“Ben de seni sevmekten vazgeçebilmeyi isterdim, sinir bozucu aşkım,” diye güldü Aldrik. Aynı derecede umutsuz bir ses tonu vardı. “Senin şafak vakti ne kadar güzel olduğunu anımsamadığım bir gündoğumu görebilmek isterdim; saçın darmadağınık ve bedenin uyumak dediğin o garip şekildeyken.”
Aldrik başını sallayıp Ana’ya yalvarırmış gibi göğe baktı. “Seninle orada oturarak, okuyarak geçirdiğimiz vakitleri düşünmeden ya da sadece... sadece yanımda nefes aldığını duymadan gül bahçeme gidebilmeyi isterdim.”

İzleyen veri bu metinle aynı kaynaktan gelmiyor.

Lemma point_post old bk :
  let it := scan_iter old bk true bk true in
  scan_post it bk (if IsValid (ver M bk) then Some (bk, ver M bk) else None, it).
Proof.
  intros it. assert (end_key_open it = false) as Ho by (simpl; apply andb_false_r).
  unfold ver, scan_post. destruct (M !! bk) as [t|] eqn:E; cbn [default from_option id fst snd].
  - destruct (IsValid t) eqn:Ev.
    + split; [done|]. split; [apply lex_le_refl|]. split; [done|].
      split; [by left; right; right|]. split; [done|]. left. split; [done|].
      apply none_after; [done|apply lex_lt_le, lex_lt_prefix|intros _; apply lex_lt_prefix].
    + apply point_none; [done..|]. intros t' [? ?]. congruence.
  - unfold IsValid. cbn [gptr_ TagGptr_null]. rewrite null_invalid.
    apply point_none; [done..|]. intros t' [? ?]. congruence.
Qed.

Lemma empty_range_post old bk binc ek einc :
  let it := scan_iter old bk binc ek einc in
  bool_decide (bk = ek) && binc && einc = false →
  begin_key_open it || end_key_open it || lex_ltb bk ek = false →
  none_left it (begin_cursor it).
Proof.
  intros it Hne [[Hbo Heo]%orb_false_iff Hlt]%orb_false_iff.
  assert (lex_le ek bk) as Hle.
  { destruct (decide (lex_le ek bk)) as [|Hn%lex_not_le]; [done|].
    unfold lex_lt in Hn. unfold lex_ltb in Hlt. by rewrite Hn in Hlt. }
  apply none_after; [done|..]; unfold begin_cursor; rewrite Hbo;
    cbn [begin_key_inclusive begin_key end_key end_key_inclusive it scan_iter].
  - destruct binc; [done|]. eapply lex_le_trans; [exact Hle|]. apply lex_lt_le, lex_lt_prefix.
  - intros ->. destruct binc; [|eapply lex_le_lt_trans; [exact Hle|apply lex_lt_prefix]].
    apply lex_le_lt_eq in Hle as [|<-]; [done|]. by rewrite bool_decide_eq_true_2 in Hne.
Qed.

Lemma scan_wp ab nfuel old bk binc ek einc :
  let it := scan_iter old bk binc ek einc in
  dom (mem w) ⊆ live (hs w) → scan_fuel nfuel → key_ok bk = true → key_ok ek = true →
  byte_key bk → end_ok it →
  wp ab (scan nfuel root old bk binc ek einc) w (λ r w',
    w' = w ∧ scan_post it (scan_begin bk binc ek einc it) r).
Proof.
  intros it Hl Hf Hbk Hek Hb Hok. unfold scan, scan_begin. fold it. wp_step. wp_step; [done|].
  wp_step. wp_step; [done|].
  destruct (bool_decide (bk = ek) && binc && einc) eqn:Epoint.
  - apply andb_true_iff in Epoint as [[<-%bool_decide_eq_true ->]%andb_true_iff ->].
    wp_step. eapply wp_mono; [by apply (get_wp ab w root M bk)|]. intros val w' [-> ->].
    wp_step. split; [done|]. apply point_post.
  - destruct (begin_key_open it || end_key_open it || lex_ltb bk ek) eqn:Er.
    + apply next_scan_wp. by apply lower_bound_wp.
    + wp_step. split; [done|]. by apply empty_range_post.
Qed.

Lemma get_next_wp ab nfuel it c :
  end_ok it → scan_fuel nfuel → iter_at it c →
  wp ab (get_next nfuel it) w (λ r w', w' = w ∧ scan_post it c r).
Proof. intros. by apply next_scan_wp, next_iter_wp. Qed.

Vhalla gerileyip rafa yaslandı.
“Dudaklarının o hareketinin dudaklarımda bıraktığı hissi düşünmeden gülümsemeni görebilmeyi isterdim.” Aldrik elini Vhalla’nın omuzuna atarak devam etti. “Sana tamamıyla ve umutsuzca âşık olmamayı isterdim, Vhalla Yarl.”
“Ama âşıksın,” diye onun yerine tamamladı Vhalla, Prens’in yüzünü inceleyerek.
“Ama âşığım,” diye tekrarladı Prens.